W Niemczech toczy się debata o zawracaniu migrantów na granicach. Niemiecki dziennik „Frankfurter Allgemeine Zeitung” („FAZ”) opisuje reakcje w sąsiednich krajach – Polsce, Czechach i Austrii. „Póki co sąsiedzi nie szukają zwady” – tytułuje gazeta. 

Większość dotychczasowych przypadków zawracania migrantów w ramach obowiązującego prawa unijnego odbywa się na granicach z Polską, Czechami i Szwajcarią. „Obecne rządy w Warszawie i Pradze różnią się od swoich poprzedników tym, że nie są zainteresowane ostrymi sporami z Niemcami” – zauważa dziennik.

Austria mówi „nie”

W Czechach konserwatywny dziennik „Hospodárské nowiny” napisał, że wprowadzenie kontroli na wszystkich niemieckich granicach zwiastuje „zagrożenie dla Schengen”.

Z kolei austriacki minister spraw wewnętrznych Gerhard Karner zapowiedział, że Austria nie przyjmie żadnych odesłanych migrantów i zaznaczył, że zawracanie migrantów w ramach kontroli granicznych nie jest dozwolone. Polityk odniósł się do obowiązującego prawa UE: osoby ubiegające się o azyl nie powinny być nieformalnie zawracane na granicy. Jeśli zaś istnieją przesłanki wskazujące na odpowiedzialność innego państwa członkowskiego UE zgodnie z zasadami dublińskimi, obowiązuje formalna procedura konsultacji i odesłanie danej osoby możliwe jest tylko po wyrażeniu zgody danego kraju.

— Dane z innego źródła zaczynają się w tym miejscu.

Lemma runs_lookup s a n :
  runs s !! a = Some n ↔
  ∃ i e, a = kaddr s i ∧ zget (cm_entries s) i = Some e ∧ continuous e = n ∧ 0 < n.
Proof.
  unfold runs. rewrite lookup_kmap_Some by apply _. setoid_rewrite lookup_omap_Some.
  setoid_rewrite lookup_map_seqZ_Some. unfold zget, run_of. split.
  - intros (i & -> & e & Hr & Hi & He). rewrite Z.sub_0_r in He. exists i, e. rewrite decide_True by done.
    destruct (Z.ltb_spec 0 (continuous e)); naive_solver.
  - intros (i & e & -> & Hi & <- & Hn). exists i. split; [done|]. exists e. case_decide; [|done].
    rewrite Z.sub_0_r. destruct (Z.ltb_spec 0 (continuous e)); [done|lia].
Qed.

(** ** The loops *)

Lemma update_entry_spec s i f e Q E :
  zget (cm_entries s) i = Some e → Q tt (set_entries (zset (cm_entries s) i (f e)) s) →
  wp (update_entry i f) Q E s.
Proof. intros He HQ. unfold wp, update_entry, bind, load_entry. by rewrite He. Qed.

Lemma update_range_spec s i (n : nat) f :
  0 ≤ i → i + Z.of_nat n ≤ zlen (cm_entries s) →
  wp (for_range n i (λ k, update_entry k f))
     (λ _ s', ∃ l, s' = set_entries l s ∧ zlen l = zlen (cm_entries s) ∧
        ∀ j, zget l j = if decide (i ≤ j < i + Z.of_nat n) then f <$> zget (cm_entries s) j
                        else zget (cm_entries s) j)
     (λ _ _, False) s.
Proof.
  intros Hi Hn. eapply wp_mono; [apply (wp_for_range (λ k s', ∃ l, s' = set_entries l s ∧
    zlen l = zlen (cm_entries s) ∧ ∀ j, zget l j = if decide (i ≤ j < k)
      then f <$> zget (cm_entries s) j else zget (cm_entries s) j) (λ _ _, False))|done|done].
  - exists (cm_entries s). split_and!; [by destruct s|done|]. intros j. by rewrite decide_False by lia.
  - intros k s' Hk (l & -> & Hl & Hget). destruct (zget_is_Some l k) as [e He]; [lia|].
    eapply update_entry_spec; [done|]. exists (zset l k (f e)). split_and!; [done|by rewrite zlen_zset|].
    intros j. destruct (decide (j = k)) as [->|Hne].
    + rewrite zget_zset_eq, decide_True by lia. rewrite Hget, decide_False in He by lia. by rewrite He.
    + rewrite zget_zset_ne by done. rewrite Hget. by do 2 case_decide; try lia.
Qed.

Lemma skip_allocated_spec l k :
  k ≤ skip_allocated l k ≤ k + zlen l.
Proof.
  revert k. induction l as [|e l IH]; intros k; simpl; [rewrite zlen_nil; lia|].
  rewrite zlen_cons. pose proof (zlen_nonneg l). case_match; [|lia]. specialize (IH (k + 1)). lia.
Qed.
Lemma count_free_spec l c n :
  count_free l c n = true → 0 < n - c →
  n - c ≤ zlen l ∧ ∀ j e, 0 ≤ j < n - c → zget l j = Some e → allocated e = 0.
Proof.
  revert c. induction l as [|e l IH]; intros c Hc Hn; simpl in Hc; [done|]. rewrite zlen_cons.
  pose proof (zlen_nonneg l). destruct (Z.eqb_spec (allocated e) 0) as [He|]; [|done].
  destruct (Z.leb_spec n (c + 1)).
  - split; [lia|]. intros j e' Hj. replace j with 0 by lia. by intros [= <-].
  - destruct (IH (c + 1)) as [Hl Hf]; [done|lia|]. split; [lia|]. intros j e' Hj Hz.
    destruct (decide (j = 0)) as [->|]; [by injection Hz as <-|]. apply (Hf (j - 1)); [lia|].
    unfold zget in *. rewrite !decide_True in * by lia.
    replace (Z.to_nat j) with (S (Z.to_nat (j - 1))) in Hz by lia. done.
Qed.
(* ===== verification/KHeap.v ===== *)
(** * The kernel heap (kern/lib/kheap.c)

    Blocks smaller than half a page come from pages filled with blocks of one
    size, the free blocks of a page linked through their first words; larger
    requests go to the page allocator.  Every routine runs with interrupts off,
    so each is one step.  [checksubpage] and [checksubpages] are empty (SLOW is
    not defined); [kheap_printstats] only prints.

    A [struct pageref *] is an index into [pagerefs], [None] for NULL. *)

From S2P Require Import Prelude Kmem KPages.

Definition sizes : list Z := [16; 32; 64; 128; 256; 512; 1024; 2048].
Definition NSIZES : Z := 8.
Definition LARGEST_SUBPAGE_SIZE : Z := 2048.
Definition NPAGEREFS : Z := 256.
Definition INUSE_WORDS : Z := 8.
Definition INVALID_OFFSET : Z := 65535.
Definition DEADBEEF_WORD : Z := 3735928559.

Record pageref := mkpr {
  next_samesize : option Z;
  next_all : option Z;
  pageaddr_and_blocktype : Z;
  freelist_offset : Z;
  nfree : Z;
}.

Definition PR_PAGEADDR (pr : pageref) : Z := Z.land (pageaddr_and_blocktype pr) PAGE_FRAME.
Definition PR_BLOCKTYPE (pr : pageref) : Z := Z.land (pageaddr_and_blocktype pr) (u32 (Z.lnot PAGE_FRAME)).
Definition MKPAB (pa blk : Z) : Z :=
  Z.lor (Z.land pa PAGE_FRAME) (Z.land blk (u32 (Z.lnot PAGE_FRAME))).

(** The static data of kheap.c, the page allocator, and the words of the pages
    the heap works on. *)
Record kheap (P : Type) := mkkh {
  kh_pages : P;
  kh_mem : gmap Z Z;
  pagerefs : list pageref;
  pagerefs_inuse : list Z;
  sizebases : list (option Z);
  allbase : option Z;
}.
Arguments mkkh {P} _ _ _ _ _ _.
Arguments kh_pages {P} _.
Arguments kh_mem {P} _.
Arguments pagerefs {P} _.
Arguments pagerefs_inuse {P} _.
Arguments sizebases {P} _.
Arguments allbase {P} _.

Section kheap.
Context {P : Type} `{!Kpages P}.
Notation S := (kheap P).

(** ** Access to the parts of the state *)

Definition set_pages (p : P) (s : S) : S :=
  mkkh p (kh_mem s) (pagerefs s) (pagerefs_inuse s) (sizebases s) (allbase s).
Definition set_mem (m : gmap Z Z) (s : S) : S :=
  mkkh (kh_pages s) m (pagerefs s) (pagerefs_inuse s) (sizebases s) (allbase s).
Definition set_refs (l : list pageref) (s : S) : S :=
  mkkh (kh_pages s) (kh_mem s) l (pagerefs_inuse s) (sizebases s) (allbase s).
Definition set_inuse (l : list Z) (s : S) : S :=
  mkkh (kh_pages s) (kh_mem s) (pagerefs s) l (sizebases s) (allbase s).
Definition set_bases (l : list (option Z)) (s : S) : S :=
  mkkh (kh_pages s) (kh_mem s) (pagerefs s) (pagerefs_inuse s) l (allbase s).
Definition set_allbase (o : option Z) (s : S) : S :=
  mkkh (kh_pages s) (kh_mem s) (pagerefs s) (pagerefs_inuse s) (sizebases s) o.

Definition in_pages {A} (c : M P A) : M S A := zoom kh_pages set_pages c.

(** Accesses outside the arrays, and loads of words that nothing was ever
    stored in, are wild. *)
Definition opt {A} (o : option A) : M S A := match o with Some a => ret a | None => panic end.
Definition get_ref (i : Z) : M S pageref := let! s := get in opt (zget (pagerefs s) i).
Definition put_ref (i : Z) (pr : pageref) : M S unit :=
  modify (λ s, set_refs (zset (pagerefs s) i pr) s).
Definition load (a : Z) : M S Z := let! s := get in opt (kh_mem s !! a).
Definition store (a w : Z) : M S unit := modify (λ s, set_mem (<[a := w]> (kh_mem s)) s).
Definition size_of (blktype : Z) : M S Z := opt (zget sizes blktype).

Definition set_free (offset n : Z) (pr : pageref) : pageref :=
  mkpr (next_samesize pr) (next_all pr) (pageaddr_and_blocktype pr) offset n.
Definition set_next_samesize (o : option Z) (pr : pageref) : pageref :=
  mkpr o (next_all pr) (pageaddr_and_blocktype pr) (freelist_offset pr) (nfree pr).
Definition set_next_all (o : option Z) (pr : pageref) : pageref :=
  mkpr (next_samesize pr) o (pageaddr_and_blocktype pr) (freelist_offset pr) (nfree pr).

(** ** Page references *)

(** The inner loop of [allocpageref]: [k] is [1 << j], and 0 after 32 shifts. *)
Fixpoint find_bit (fuel : nat) (w k j : Z) : option Z :=
  match fuel with
  | O => None
  | Datatypes.S fuel' =>
      if k =? 0 then None
      else if Z.land w k =? 0 then Some j
      else find_bit fuel' w (u32 (Z.shiftl k 1)) (j + 1)
  end.
Fixpoint allocpageref_loop (n : nat) (i : Z) : M S (option Z) :=
  match n with
  | O => ret None
  | Datatypes.S n' =>
      let! s := get in
      let! w := opt (zget (pagerefs_inuse s) i) in
      if w =? 4294967295 then allocpageref_loop n' (i + 1)
      else
        match find_bit 33 w 1 0 with
        | Some j =>
            put (set_inuse (zset (pagerefs_inuse s) i (Z.lor w (Z.shiftl 1 j))) s) ;;;
            ret (Some (i * 32 + j))
        | None => panic
        end
  end.
Definition allocpageref : M S (option Z) := allocpageref_loop (Z.to_nat INUSE_WORDS) 0.

Definition freepageref (j : Z) : M S unit :=
  kassert ((0 <=? j) && (j <? NPAGEREFS)) ;;;
  let i := j / 32 in
  let k := Z.shiftl 1 (j mod 32) in
  let! s := get in
  let! w := opt (zget (pagerefs_inuse s) i) in
  kassert (negb (Z.land w k =? 0)) ;;;
  put (set_inuse (zset (pagerefs_inuse s) i (Z.land w (Z.lnot k))) s).

(** ** The lists of pages *)

(** The walk of [remove_lists] along one list: [guy] is what the pointer to the
    current element holds, [prev] the element that pointer is a field of, if it
    is not the base.  A list is at most as long as the table, so [NPAGEREFS]
    rounds and one for NULL are enough. *)
Fixpoint unlink (fuel : nat) (next : pageref → option Z) (set_next : option Z → pageref → pageref)
    (set_base : option Z → M S unit) (pr : Z) (prev guy : option Z) : M S unit :=
  match fuel with
  | O => hang
  | Datatypes.S fuel' =>
      match guy with
      | None => ret tt
      | Some g =>
          let! r := get_ref g in
          if g =? pr then
            match prev with
            | None => set_base (next r)
            | Some q => let! rq := get_ref q in put_ref q (set_next (next r) rq)
            end
          else unlink fuel' next set_next set_base pr guy (next r)
      end
  end.
Definition list_fuel : nat := 257.

Definition remove_lists (pr blktype : Z) : M S unit :=
  kassert ((0 <=? blktype) && (blktype <? NSIZES)) ;;;
  let! s := get in
  let! base := opt (zget (sizebases s) blktype) in
  unlink list_fuel next_samesize set_next_samesize
    (λ o, modify (λ s, set_bases (zset (sizebases s) blktype o) s)) pr None base ;;;
  let! base := gets allbase in
  unlink list_fuel next_all set_next_all (λ o, modify (set_allbase o)) pr None base.

Fixpoint blocktype_loop (l : list Z) (i sz : Z) : M S Z :=
  match l with
  | [] => panic
  | k :: l' => if sz <=? k then ret i else blocktype_loop l' (i + 1) sz
  end.
Definition blocktype (sz : Z) : M S Z := blocktype_loop sizes 0 sz.

(** ** Allocation *)

(** The code at [doalloc]: take the first free block of the page. *)
Definition doalloc (r : Z) : M S Z :=
  let! pr := get_ref r in
  kassert (freelist_offset pr <? PAGE_SIZE) ;;;
  let prpage := PR_PAGEADDR pr in
  let fla := prpage + freelist_offset pr in
  let! fl := load fla in
  let n := nfree pr - 1 in
  (if negb (fl =? 0) then
     kassert (n >? 0) ;;;
     kassert (u32 (fl - prpage) <? PAGE_SIZE) ;;;
     put_ref r (set_free (u32 (fl - prpage)) n pr)
   else
     kassert (n =? 0) ;;;
     put_ref r (set_free INVALID_OFFSET n pr)) ;;;
  ret fla.

(** The search for a page of the right size with a free block. *)
Fixpoint find_page (fuel : nat) (blktype : Z) (p : option Z) : M S (option Z) :=
  match fuel with
  | O => hang
  | Datatypes.S fuel' =>
      match p with
      | None => ret None
      | Some r =>
          let! pr := get_ref r in
          kassert (PR_BLOCKTYPE pr =? blktype) ;;;
          if nfree pr >? 0 then ret (Some r)
          else find_page fuel' blktype (next_samesize pr)
      end
  end.

(** Link the blocks of a new page, the last one first on the list. *)
Definition link_blocks (fla sz n : Z) : M S Z :=
  store fla 0 ;;;
  for_range (Z.to_nat (n - 1)) 1 (λ i,
    store (fla + i * sz) (fla + (i - 1) * sz) ;;;
    kassert (negb (fla + i * sz =? fla + (i - 1) * sz))) ;;;
  ret (fla + (n - 1) * sz).

Definition fresh_page (blktype sz : Z) : M S (option Z) :=
  let! pr := allocpageref in
  match pr with
  | None => ret None
  | Some r =>
      let! prpage := in_pages (alloc_kpages 1) in
      if prpage =? 0 then freepageref r ;;; ret None
      else
        let n := PAGE_SIZE / sz in
        let! fl := link_blocks prpage sz n in
        kassert (fl - prpage =? (n - 1) * sz) ;;;
        let! s := get in
        let! base := opt (zget (sizebases s) blktype) in
        put_ref r (mkpr base (allbase s) (MKPAB prpage blktype) (fl - prpage) n) ;;;
        modify (λ s, set_bases (zset (sizebases s) blktype (Some r)) s) ;;;
        modify (set_allbase (Some r)) ;;;
        ret (Some r)
  end.

Definition subpage_kmalloc (sz : Z) : M S Z :=
  let! blktype := blocktype sz in
  let! sz := size_of blktype in
  let! s := get in
  let! base := opt (zget (sizebases s) blktype) in
  let! pr := find_page list_fuel blktype base in
  match pr with
  | Some r => doalloc r
  | None =>
      let! pr := fresh_page blktype sz in
      match pr with
      | Some r => doalloc r
      | None => ret 0
      end
  end.

(** ** Release *)

Definition fill_deadbeef (ptr len : Z) : M S unit :=
  for_range (Z.to_nat (len / 4)) 0 (λ i, store (ptr + 4 * i) DEADBEEF_WORD).

(** The page a pointer lies in. *)
Fixpoint find_addr (fuel : nat) (ptraddr : Z) (p : option Z) : M S (option Z) :=
  match fuel with
  | O => hang
  | Datatypes.S fuel' =>
      match p with
      | None => ret None
      | Some r =>
          let! pr := get_ref r in
          let prpage := PR_PAGEADDR pr in
          kassert ((0 <=? PR_BLOCKTYPE pr) && (PR_BLOCKTYPE pr <? NSIZES)) ;;;
          if (prpage <=? ptraddr) && (ptraddr <? prpage + PAGE_SIZE) then ret (Some r)
          else find_addr fuel' ptraddr (next_all pr)
      end
  end.

(** [false] is the return value -1: not a block of this allocator. *)
Definition subpage_kfree (ptraddr : Z) : M S bool :=
  let! base := gets allbase in
  let! p := find_addr list_fuel ptraddr base in
  match p with
  | None => ret false
  | Some r =>
      let! pr := get_ref r in
      let prpage := PR_PAGEADDR pr in
      let blktype := PR_BLOCKTYPE pr in
      let! sz := size_of blktype in
      let offset := ptraddr - prpage in
      if (PAGE_SIZE <=? offset) || negb (offset mod sz =? 0) then panic
      else
        fill_deadbeef ptraddr sz ;;;
        store ptraddr (if freelist_offset pr =? INVALID_OFFSET then 0
                       else prpage + freelist_offset pr) ;;;
        let n := nfree pr + 1 in
        put_ref r (set_free offset n pr) ;;;
        kassert (n <=? PAGE_SIZE / sz) ;;;
        when (n =? PAGE_SIZE / sz)
          (remove_lists r blktype ;;;
           in_pages (free_kpages prpage) ;;;
           freepageref r) ;;;
        ret true
  end.

(** ** The interface *)

Definition kmalloc (sz : Z) : M S Z :=
  if LARGEST_SUBPAGE_SIZE <=? sz then
    let npages := u32 (u32 (sz + PAGE_SIZE) - 1) / PAGE_SIZE in
    in_pages (alloc_kpages npages)
  else subpage_kmalloc sz.

Definition kfree (ptr : Z) : M S unit :=
  if ptr =? 0 then ret tt
  else
    let! sub := subpage_kfree ptr in
    if sub then ret tt
    else
      kassert (ptr mod PAGE_SIZE =? 0) ;;;
      in_pages (free_kpages ptr).

#[global] Instance kheap_kmem : Kmem S :=
  {| Kmem.kmalloc := kmalloc; Kmem.kfree := kfree; kword := λ a s, default 0 (kh_mem s !! a) |}.

End kheap.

„FAZ” pisze, że wymagane przez lidera niemieckiej opozycji – chadeckiej CDU – Friedricha Merza powstrzymanie napływu uchodźców odpowiada żądaniom austriackiej opozycyjnej FPÖ. Rządząca obecnie w Austrii koalicja ÖVP i Zielonych jest według opozycji odpowiedzialna za rekordową liczbę 112 tys. wniosków o azyl w roku 2022. Jednak w tym roku liczba ta znacznie spadła. Austria wprowadziła już kontrole na swojej granicy z Węgrami, Czechami i Słowacją. Niemcy kontrolują z kolei na granicy z Austrią.

Polska chroni granicy UE

Od czasu wprowadzenia przez Niemcy kontroli na wschodniej granicy policja federalna regularnie zawraca nielegalnie podróżujących migrantów także do Polski, jeśli nie występują jasno o azyl w Niemczech. Zwykle odbywa się to za zgodą obu krajów – pisze niemiecki dziennik, ale przypomina też o przypadku, który wywołał duże poruszenie w Polsce. Chodziło o odwiezienie przez niemieckich funkcjonariuszy afgańskiej rodziny do Polski, która miała już polskie papiery azylowe.

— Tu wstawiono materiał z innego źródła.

Definition words_ok (l : list Z) : Prop :=
  zlen l = INUSE_WORDS ∧ ∀ i w, zget l i = Some w → 0 ≤ w < 4294967296.
(** [l'] is [l] with bit [j] set to [x]. *)
Definition bit_upd (l l' : list Z) (j : Z) (x : bool) : Prop :=
  words_ok l' ∧ ∀ i, 0 ≤ i < NPAGEREFS → bit l' i = if decide (i = j) then x else bit l i.

Lemma word_upd l j w w' x :
  words_ok l → 0 ≤ j < NPAGEREFS → zget l (j / 32) = Some w → 0 ≤ w' →
  (∀ k, Z.testbit w' k = if decide (k = j mod 32) then x else Z.testbit w k) →
  bit_upd l (zset l (j / 32) w') j x.
Proof.
  unfold NPAGEREFS. intros [Hl Hw] Hj Hg Hp Hb. unfold INUSE_WORDS in *.
  assert (Hjm : 0 ≤ j mod 32 < 32) by (apply Z.mod_pos_bound; lia).
  assert (Hjd : 0 ≤ j / 32 < 8) by (Z.div_mod_to_equations; lia).
  split; [split; [by rewrite zlen_zset|]|].
  - intros i v Hi. destruct (decide (i = j / 32)) as [->|Hne].
    + rewrite zget_zset_eq in Hi by lia. injection Hi as <-. split; [done|]. change 4294967296 with (2 ^ 32).
      apply bits_bound; [done|done|]. intros k Hk. rewrite Hb, decide_False by lia.
      apply (testbit_high _ 32); [by apply Hw in Hg|lia].
    + rewrite zget_zset_ne in Hi by done. eauto.
  - intros i Hi. unfold bit. destruct (decide (i / 32 = j / 32)) as [He|Hne].
    + rewrite He, zget_zset_eq, Hg by lia. simpl. rewrite Hb. do 2 case_decide; try done; exfalso; Z.div_mod_to_equations; lia.
    + rewrite zget_zset_ne by done. by rewrite decide_False by congruence.
Qed.

Lemma allocpageref_loop_spec s n i :
  words_ok (pagerefs_inuse s) → 0 ≤ i → i + Z.of_nat n = INUSE_WORDS →
  wp (allocpageref_loop n i)
     (λ o s', match o with
              | None => s' = s
              | Some j => 0 ≤ j < NPAGEREFS ∧ bit (pagerefs_inuse s) j = false ∧
                  ∃ l, s' = set_inuse l s ∧ bit_upd (pagerefs_inuse s) l j true
              end) (λ _ _, False) s.
Proof.
  intros Hw. revert i. unfold INUSE_WORDS, NPAGEREFS. induction n as [|n IH]; intros i Hi Hn;
    cbn [allocpageref_loop]; [done|].
  wp_bind. apply wp_get. pose proof Hw as [Hl Hw']. unfold INUSE_WORDS in Hl.
  destruct (zget_is_Some (pagerefs_inuse s) i) as [w Hg]; [lia|]. rewrite Hg. wp_bind. apply wp_ret.
  pose proof (Hw' i w Hg) as Hwr. destruct (Z.eqb_spec w 4294967295) as [He|He]; [apply IH; lia|].
  pose proof (find_bit_spec 33 w 0 ltac:(lia) ltac:(lia) Hwr) as Hf. rewrite decide_True in Hf by lia.
  change (2 ^ 0) with 1 in Hf. destruct (find_bit 33 w 1 0) as [j|].
  - destruct Hf as [Hj Hb]. wp_bind. apply wp_modify. apply wp_ret.
    assert (Hd : (i * 32 + j) / 32 = i ∧ (i * 32 + j) mod 32 = j) by (Z.div_mod_to_equations; lia).
    destruct Hd as [Hd Hm]. split; [lia|]. split; [unfold bit; by rewrite Hd, Hm, Hg|].
    eexists. split; [done|]. rewrite <- Hd at 1. apply (word_upd _ _ w); [done|unfold NPAGEREFS; lia|by rewrite Hd| |].
    + apply Z.lor_nonneg. split; [lia|]. rewrite Z.shiftl_1_l. apply Z.pow_nonneg. lia.
    + intros k. rewrite Z.shiftl_1_l, Hm. apply testbit_set; lia.
  - exfalso. apply He. apply Z.bits_inj'. intros k Hk. change 4294967295 with (Z.ones 32).
    destruct (decide (k < 32)).
    + rewrite Hf, Z.ones_spec_low by lia. done.
    + rewrite Z.ones_spec_high by lia. apply (testbit_high _ 32); [done|lia].
Qed.
Lemma allocpageref_spec s :
  words_ok (pagerefs_inuse s) →
  wp allocpageref
     (λ o s', match o with
              | None => s' = s
              | Some j => 0 ≤ j < NPAGEREFS ∧ bit (pagerefs_inuse s) j = false ∧
                  ∃ l, s' = set_inuse l s ∧ bit_upd (pagerefs_inuse s) l j true
              end) (λ _ _, False) s.
Proof. intros. by apply allocpageref_loop_spec. Qed.

Lemma freepageref_spec s j :
  words_ok (pagerefs_inuse s) → 0 ≤ j < NPAGEREFS → bit (pagerefs_inuse s) j = true →
  wp (freepageref j) (λ _ s', ∃ l, s' = set_inuse l s ∧ bit_upd (pagerefs_inuse s) l j false)
     (λ _ _, False) s.
Proof.
  intros Hw Hj Hb. unfold freepageref. unfold NPAGEREFS in *. pose proof Hw as [Hl Hw']. unfold INUSE_WORDS in *.
  wp_bind. apply wp_kassert; [lia|]. wp_bind. apply wp_get.
  assert (Hjm : 0 ≤ j mod 32 < 32) by (apply Z.mod_pos_bound; lia).
  destruct (zget_is_Some (pagerefs_inuse s) (j / 32)) as [w Hg]; [Z.div_mod_to_equations; lia|].
  unfold bit in Hb. rewrite Hg in Hb |- *. simpl in Hb. wp_bind. apply wp_ret. rewrite Z.shiftl_1_l.
  wp_bind. apply wp_kassert.
  { rewrite land_pow2, Hb by lia. pose proof (Z.pow_pos_nonneg 2 (j mod 32)).
    destruct (Z.eqb_spec (2 ^ (j mod 32)) 0); [lia|done]. }
  apply wp_modify. eexists. split; [done|]. apply (word_upd _ _ w); try done.
  - apply Z.land_nonneg. left. apply Hw' in Hg. lia.
  - intros k. apply testbit_clear. lia.
Qed.
End spec.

Jak zauważa „FAZ”, Polska nie jest znana z tego, by pozwalała uchodźcom na przejeżdżanie do Niemiec i prowadzi na granicy z Białorusią restrykcyjną ochronę, zawracając uchodźców. Także teraz – za rządów Donalda Tuska, który co rusz podkreśla, że Polska nie pozwoli się szantażować w putinowskiej wojnie hybrydowej mającej na celu destabilizację UE. „W przeciwieństwie do Niemiec polskie sądy nie karzą praktyk zawracania migrantów, która jest trudna do pogodzenia z prawem UE. Polska zaś wielokrotnie daje do zrozumienia, że jej twarde podejście pomaga także Niemcom, bo większość uchodźców wciąż wymienia RFN jako kraj docelowy” – pisze „FAZ”.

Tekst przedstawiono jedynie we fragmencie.